→ **PROVIDED RECORDS**

(* ===== verification/ArpingTheorems.v ===== *)
(** * arping: the properties *)

From Stdlib Require Import ZArith Lia String.
From stdpp Require Import base numbers option list.
From S2P Require Import Prelude Ping PingPacket PingFour Arping ArpingSpec ArpingRun ArpingDevice.

Local Open Scope Z_scope.
Local Abbreviation length := List.length.

(** ** A host for the witnesses *)

Definition ll (hw : list Z) : sockaddr_ll := mkLl 1 0 6 (hw ++ replicate 110 0).
Definition my_hw : list Z := [2; 0; 0; 0; 0; 1].
Definition other_hw : list Z := [2; 0; 0; 0; 0; 2].
Definition all_ones : list Z := replicate 6 255 ++ replicate 110 0.

(** 192.168.0.1 and 192.168.0.2. *)
Definition ip1 : Z := 0x0100a8c0.
Definition ip2 : Z := 0x0200a8c0.

Definition asking : config := mkConfig false false false false false false 2 0 ip1 ip2 (ll my_hw).
Definition testing : config := mkConfig true true false false false false 3 0 0 ip2 (ll my_hw).
Definition announcing : config := mkConfig false false true true false false 1 0 ip2 ip2 (ll other_hw).

Lemma asking_ok : config_ok asking.
Proof. constructor; try done; unfold in_u; cbn; lia. Qed.
Lemma testing_ok : config_ok testing.
Proof. constructor; try done; unfold in_u; cbn; lia. Qed.
Lemma announcing_ok : config_ok announcing.
Proof. constructor; try done; unfold in_u; cbn; lia. Qed.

→ **WHAT IS REQUIRED**
Copy out the records shown above, every one, exactly.

→ **EXERCISE OUTPUT**
(* ===== verification/ArpingTheorems.v ===== *)
(** * arping: the properties *)

From Stdlib Require Import ZArith Lia String.
From stdpp Require Import base numbers option list.
From S2P Require Import Prelude Ping PingPacket PingFour Arping ArpingSpec ArpingRun ArpingDevice.

Local Open Scope Z_scope.
Local Abbreviation length := List.length.

(** ** A host for the witnesses *)

Definition ll (hw : list Z) : sockaddr_ll := mkLl 1 0 6 (hw ++ replicate 110 0).
Definition my_hw : list Z := [2; 0; 0; 0; 0; 1].
Definition other_hw : list Z := [2; 0; 0; 0; 0; 2].
Definition all_ones : list Z := replicate 6 255 ++ replicate 110 0.

(** 192.168.0.1 and 192.168.0.2. *)
Definition ip1 : Z := 0x0100a8c0.
Definition ip2 : Z := 0x0200a8c0.

Definition asking : config := mkConfig false false false false false false 2 0 ip1 ip2 (ll my_hw).
Definition testing : config := mkConfig true true false false false false 3 0 0 ip2 (ll my_hw).
Definition announcing : config := mkConfig false false true true false false 1 0 ip2 ip2 (ll other_hw).

Lemma asking_ok : config_ok asking.
Proof. constructor; try done; unfold in_u; cbn; lia. Qed.
Lemma testing_ok : config_ok testing.
Proof. constructor; try done; unfold in_u; cbn; lia. Qed.
Lemma announcing_ok : config_ok announcing.
Proof. constructor; try done; unfold in_u; cbn; lia. Qed.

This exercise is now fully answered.